(DATASET ENTRIES begins)

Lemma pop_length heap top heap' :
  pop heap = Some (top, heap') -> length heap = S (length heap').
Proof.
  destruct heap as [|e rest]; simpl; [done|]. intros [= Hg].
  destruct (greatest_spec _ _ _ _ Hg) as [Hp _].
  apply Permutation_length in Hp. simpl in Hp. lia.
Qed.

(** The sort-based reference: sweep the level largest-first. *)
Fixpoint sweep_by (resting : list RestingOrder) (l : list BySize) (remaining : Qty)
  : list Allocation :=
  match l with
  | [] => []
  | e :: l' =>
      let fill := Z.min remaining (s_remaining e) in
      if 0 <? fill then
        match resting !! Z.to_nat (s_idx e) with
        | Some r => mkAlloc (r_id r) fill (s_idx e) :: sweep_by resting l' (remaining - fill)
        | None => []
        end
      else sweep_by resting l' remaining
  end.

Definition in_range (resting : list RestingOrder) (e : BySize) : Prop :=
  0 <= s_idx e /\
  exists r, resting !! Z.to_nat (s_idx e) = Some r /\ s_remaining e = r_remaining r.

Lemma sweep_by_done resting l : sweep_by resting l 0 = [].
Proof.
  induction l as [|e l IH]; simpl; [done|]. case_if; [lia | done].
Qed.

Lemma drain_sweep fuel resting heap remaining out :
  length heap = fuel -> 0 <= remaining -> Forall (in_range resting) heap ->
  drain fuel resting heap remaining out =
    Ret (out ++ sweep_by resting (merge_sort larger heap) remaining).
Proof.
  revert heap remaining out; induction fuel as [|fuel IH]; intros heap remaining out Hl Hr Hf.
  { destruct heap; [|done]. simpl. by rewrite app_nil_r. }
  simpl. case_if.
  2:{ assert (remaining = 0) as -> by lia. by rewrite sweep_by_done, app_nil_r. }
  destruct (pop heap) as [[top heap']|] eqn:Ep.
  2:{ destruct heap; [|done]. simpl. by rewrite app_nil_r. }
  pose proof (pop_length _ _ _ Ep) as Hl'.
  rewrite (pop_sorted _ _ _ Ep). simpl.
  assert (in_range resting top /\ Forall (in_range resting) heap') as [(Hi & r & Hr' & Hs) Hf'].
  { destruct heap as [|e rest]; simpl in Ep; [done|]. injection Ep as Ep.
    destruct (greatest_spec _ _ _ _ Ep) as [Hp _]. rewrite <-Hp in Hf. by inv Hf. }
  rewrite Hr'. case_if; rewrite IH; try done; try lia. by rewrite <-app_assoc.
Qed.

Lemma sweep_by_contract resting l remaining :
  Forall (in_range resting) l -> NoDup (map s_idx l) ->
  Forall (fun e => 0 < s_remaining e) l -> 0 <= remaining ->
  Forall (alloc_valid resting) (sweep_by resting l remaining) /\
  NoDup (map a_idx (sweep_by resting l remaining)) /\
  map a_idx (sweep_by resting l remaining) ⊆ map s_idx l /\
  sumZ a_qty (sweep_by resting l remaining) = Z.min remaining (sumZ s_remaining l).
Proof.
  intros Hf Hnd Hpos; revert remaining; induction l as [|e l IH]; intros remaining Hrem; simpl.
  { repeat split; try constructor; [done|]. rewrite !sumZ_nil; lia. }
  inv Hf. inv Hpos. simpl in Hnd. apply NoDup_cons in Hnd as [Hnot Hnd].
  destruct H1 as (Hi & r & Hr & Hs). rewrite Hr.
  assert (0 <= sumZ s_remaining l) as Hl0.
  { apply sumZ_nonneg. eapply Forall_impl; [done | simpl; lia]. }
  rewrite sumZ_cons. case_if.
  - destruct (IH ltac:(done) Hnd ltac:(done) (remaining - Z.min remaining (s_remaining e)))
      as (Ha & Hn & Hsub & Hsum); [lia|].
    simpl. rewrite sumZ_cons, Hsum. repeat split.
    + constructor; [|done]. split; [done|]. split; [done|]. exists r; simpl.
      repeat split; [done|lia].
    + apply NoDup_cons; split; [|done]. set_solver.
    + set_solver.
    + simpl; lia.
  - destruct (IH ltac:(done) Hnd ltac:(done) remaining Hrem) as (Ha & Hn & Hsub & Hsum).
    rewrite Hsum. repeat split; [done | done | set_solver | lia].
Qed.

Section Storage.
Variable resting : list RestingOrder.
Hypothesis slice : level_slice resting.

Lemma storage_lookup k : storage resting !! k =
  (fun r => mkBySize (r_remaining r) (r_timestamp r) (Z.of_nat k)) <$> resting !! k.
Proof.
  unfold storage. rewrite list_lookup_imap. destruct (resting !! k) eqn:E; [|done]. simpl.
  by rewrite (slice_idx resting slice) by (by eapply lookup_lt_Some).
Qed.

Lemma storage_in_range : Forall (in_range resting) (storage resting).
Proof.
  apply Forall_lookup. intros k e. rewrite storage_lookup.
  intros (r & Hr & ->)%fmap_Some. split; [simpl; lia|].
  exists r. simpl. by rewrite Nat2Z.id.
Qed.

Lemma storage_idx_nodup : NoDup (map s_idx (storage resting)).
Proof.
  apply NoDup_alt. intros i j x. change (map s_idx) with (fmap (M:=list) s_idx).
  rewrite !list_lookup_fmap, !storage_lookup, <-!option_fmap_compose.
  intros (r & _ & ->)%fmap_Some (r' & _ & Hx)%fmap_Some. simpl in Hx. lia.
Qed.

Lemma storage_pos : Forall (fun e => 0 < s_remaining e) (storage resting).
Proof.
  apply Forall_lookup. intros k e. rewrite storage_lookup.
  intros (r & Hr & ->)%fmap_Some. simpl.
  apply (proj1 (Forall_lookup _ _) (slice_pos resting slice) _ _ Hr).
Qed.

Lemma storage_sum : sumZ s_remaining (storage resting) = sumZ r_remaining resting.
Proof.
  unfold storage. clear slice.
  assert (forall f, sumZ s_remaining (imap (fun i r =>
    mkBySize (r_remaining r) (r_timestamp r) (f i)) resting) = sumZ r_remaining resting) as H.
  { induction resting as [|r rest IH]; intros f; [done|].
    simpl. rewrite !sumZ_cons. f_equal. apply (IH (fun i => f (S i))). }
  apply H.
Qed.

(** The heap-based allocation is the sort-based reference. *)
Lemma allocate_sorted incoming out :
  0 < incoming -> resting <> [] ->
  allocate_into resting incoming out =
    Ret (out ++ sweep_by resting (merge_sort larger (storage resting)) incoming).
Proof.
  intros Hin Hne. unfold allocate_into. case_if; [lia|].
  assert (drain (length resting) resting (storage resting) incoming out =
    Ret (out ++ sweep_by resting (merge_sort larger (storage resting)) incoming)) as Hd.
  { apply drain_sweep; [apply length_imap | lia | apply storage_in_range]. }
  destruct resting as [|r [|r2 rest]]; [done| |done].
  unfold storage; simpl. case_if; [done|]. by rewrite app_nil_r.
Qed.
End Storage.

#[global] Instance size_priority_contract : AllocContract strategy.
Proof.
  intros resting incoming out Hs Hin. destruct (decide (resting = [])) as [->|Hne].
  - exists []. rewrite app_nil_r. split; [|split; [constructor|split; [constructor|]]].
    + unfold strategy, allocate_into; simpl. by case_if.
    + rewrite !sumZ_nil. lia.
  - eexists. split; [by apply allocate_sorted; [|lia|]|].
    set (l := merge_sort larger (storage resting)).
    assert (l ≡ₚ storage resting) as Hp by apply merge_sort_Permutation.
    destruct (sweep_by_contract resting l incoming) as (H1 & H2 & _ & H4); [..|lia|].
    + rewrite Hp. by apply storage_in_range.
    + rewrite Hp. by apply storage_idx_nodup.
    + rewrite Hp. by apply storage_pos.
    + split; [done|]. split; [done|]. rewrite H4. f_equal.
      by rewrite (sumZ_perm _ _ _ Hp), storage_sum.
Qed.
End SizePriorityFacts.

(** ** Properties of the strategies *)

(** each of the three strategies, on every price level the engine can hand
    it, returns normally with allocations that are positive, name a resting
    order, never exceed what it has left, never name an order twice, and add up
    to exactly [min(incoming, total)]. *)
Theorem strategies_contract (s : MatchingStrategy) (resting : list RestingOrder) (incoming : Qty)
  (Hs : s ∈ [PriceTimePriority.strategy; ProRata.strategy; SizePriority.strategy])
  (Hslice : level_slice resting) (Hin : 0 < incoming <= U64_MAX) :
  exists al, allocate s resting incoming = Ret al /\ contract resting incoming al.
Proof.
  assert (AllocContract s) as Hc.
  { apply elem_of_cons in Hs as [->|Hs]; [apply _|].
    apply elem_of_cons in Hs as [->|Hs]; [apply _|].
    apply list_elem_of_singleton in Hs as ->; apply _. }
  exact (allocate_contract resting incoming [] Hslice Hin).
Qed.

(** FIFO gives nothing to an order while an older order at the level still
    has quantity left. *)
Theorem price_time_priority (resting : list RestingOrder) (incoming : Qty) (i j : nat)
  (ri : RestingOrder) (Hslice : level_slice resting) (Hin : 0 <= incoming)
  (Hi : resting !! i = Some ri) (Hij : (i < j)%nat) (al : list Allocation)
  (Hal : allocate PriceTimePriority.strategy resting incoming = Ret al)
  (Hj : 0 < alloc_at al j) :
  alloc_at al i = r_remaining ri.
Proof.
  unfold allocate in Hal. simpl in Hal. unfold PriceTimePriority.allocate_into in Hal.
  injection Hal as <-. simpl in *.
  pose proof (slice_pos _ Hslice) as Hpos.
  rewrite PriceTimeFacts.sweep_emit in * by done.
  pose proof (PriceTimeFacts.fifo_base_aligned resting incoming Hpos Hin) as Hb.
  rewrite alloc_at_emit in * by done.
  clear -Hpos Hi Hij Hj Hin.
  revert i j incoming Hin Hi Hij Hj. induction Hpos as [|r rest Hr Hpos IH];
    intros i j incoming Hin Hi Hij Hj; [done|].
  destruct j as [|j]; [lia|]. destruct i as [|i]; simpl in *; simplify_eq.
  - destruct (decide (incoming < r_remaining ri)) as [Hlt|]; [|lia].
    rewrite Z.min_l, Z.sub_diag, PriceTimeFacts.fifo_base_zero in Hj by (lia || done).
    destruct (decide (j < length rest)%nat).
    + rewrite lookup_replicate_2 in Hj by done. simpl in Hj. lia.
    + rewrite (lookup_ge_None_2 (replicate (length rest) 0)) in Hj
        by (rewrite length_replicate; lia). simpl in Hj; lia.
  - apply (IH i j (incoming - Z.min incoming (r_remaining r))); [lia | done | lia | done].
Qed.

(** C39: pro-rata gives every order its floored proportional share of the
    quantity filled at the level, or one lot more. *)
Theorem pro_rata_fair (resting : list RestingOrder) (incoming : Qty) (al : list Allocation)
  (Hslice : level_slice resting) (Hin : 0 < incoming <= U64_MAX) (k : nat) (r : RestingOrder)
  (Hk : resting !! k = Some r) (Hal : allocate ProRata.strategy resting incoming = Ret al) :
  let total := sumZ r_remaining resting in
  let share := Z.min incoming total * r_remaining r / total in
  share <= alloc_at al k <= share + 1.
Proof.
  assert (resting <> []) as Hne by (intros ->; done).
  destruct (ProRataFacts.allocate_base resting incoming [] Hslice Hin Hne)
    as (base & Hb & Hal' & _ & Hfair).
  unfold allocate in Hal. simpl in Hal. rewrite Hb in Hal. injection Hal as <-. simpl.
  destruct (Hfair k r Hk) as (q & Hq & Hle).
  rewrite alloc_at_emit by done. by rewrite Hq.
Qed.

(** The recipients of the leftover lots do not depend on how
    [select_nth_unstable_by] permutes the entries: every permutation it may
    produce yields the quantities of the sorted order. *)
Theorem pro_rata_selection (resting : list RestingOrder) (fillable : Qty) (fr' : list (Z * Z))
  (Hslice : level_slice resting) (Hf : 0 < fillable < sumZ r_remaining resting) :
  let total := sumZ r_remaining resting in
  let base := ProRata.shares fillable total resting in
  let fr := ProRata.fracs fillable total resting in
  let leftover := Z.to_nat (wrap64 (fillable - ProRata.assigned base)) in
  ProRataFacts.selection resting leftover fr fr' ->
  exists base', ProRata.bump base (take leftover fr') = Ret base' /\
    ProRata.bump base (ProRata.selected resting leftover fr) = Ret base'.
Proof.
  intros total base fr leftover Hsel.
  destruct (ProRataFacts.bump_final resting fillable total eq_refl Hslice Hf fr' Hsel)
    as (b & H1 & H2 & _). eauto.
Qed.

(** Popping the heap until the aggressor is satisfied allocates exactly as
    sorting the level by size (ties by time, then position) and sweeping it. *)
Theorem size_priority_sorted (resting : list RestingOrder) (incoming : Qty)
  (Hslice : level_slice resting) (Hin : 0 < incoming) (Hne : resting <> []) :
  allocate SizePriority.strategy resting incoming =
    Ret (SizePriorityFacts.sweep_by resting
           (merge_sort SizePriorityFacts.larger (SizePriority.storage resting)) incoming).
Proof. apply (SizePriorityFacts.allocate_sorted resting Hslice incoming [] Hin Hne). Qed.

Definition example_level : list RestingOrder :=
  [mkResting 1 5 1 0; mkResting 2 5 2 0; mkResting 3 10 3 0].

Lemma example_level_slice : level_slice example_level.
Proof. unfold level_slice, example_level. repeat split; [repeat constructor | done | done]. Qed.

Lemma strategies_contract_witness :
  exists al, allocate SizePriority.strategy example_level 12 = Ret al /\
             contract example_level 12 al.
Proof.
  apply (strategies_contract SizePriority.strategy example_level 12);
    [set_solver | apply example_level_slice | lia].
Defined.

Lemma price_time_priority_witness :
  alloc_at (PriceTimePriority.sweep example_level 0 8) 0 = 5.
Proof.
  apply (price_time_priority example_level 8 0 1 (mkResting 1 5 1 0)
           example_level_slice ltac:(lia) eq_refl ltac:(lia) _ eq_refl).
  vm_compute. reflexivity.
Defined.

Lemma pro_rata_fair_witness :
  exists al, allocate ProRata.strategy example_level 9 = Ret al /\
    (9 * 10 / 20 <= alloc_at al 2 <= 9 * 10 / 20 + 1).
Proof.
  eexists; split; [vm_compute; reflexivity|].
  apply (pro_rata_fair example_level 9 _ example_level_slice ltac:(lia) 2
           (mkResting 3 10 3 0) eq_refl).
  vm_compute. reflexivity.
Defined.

(DATASET ENTRIES ends)

## EXERCISE GOAL
For the material above, reproduce exactly the lines from the line with "NoDup (map a_idx" to the line with "- destruct (IH ltac:(done) Hnd ltac:(done) (remaining", inclusive, and exclude all others.

## SOLUTION FOR THIS TASK
  NoDup (map a_idx (sweep_by resting l remaining)) /\
  map a_idx (sweep_by resting l remaining) ⊆ map s_idx l /\
  sumZ a_qty (sweep_by resting l remaining) = Z.min remaining (sumZ s_remaining l).
Proof.
  intros Hf Hnd Hpos; revert remaining; induction l as [|e l IH]; intros remaining Hrem; simpl.
  { repeat split; try constructor; [done|]. rewrite !sumZ_nil; lia. }
  inv Hf. inv Hpos. simpl in Hnd. apply NoDup_cons in Hnd as [Hnot Hnd].
  destruct H1 as (Hi & r & Hr & Hs). rewrite Hr.
  assert (0 <= sumZ s_remaining l) as Hl0.
  { apply sumZ_nonneg. eapply Forall_impl; [done | simpl; lia]. }
  rewrite sumZ_cons. case_if.
  - destruct (IH ltac:(done) Hnd ltac:(done) (remaining - Z.min remaining (s_remaining e)))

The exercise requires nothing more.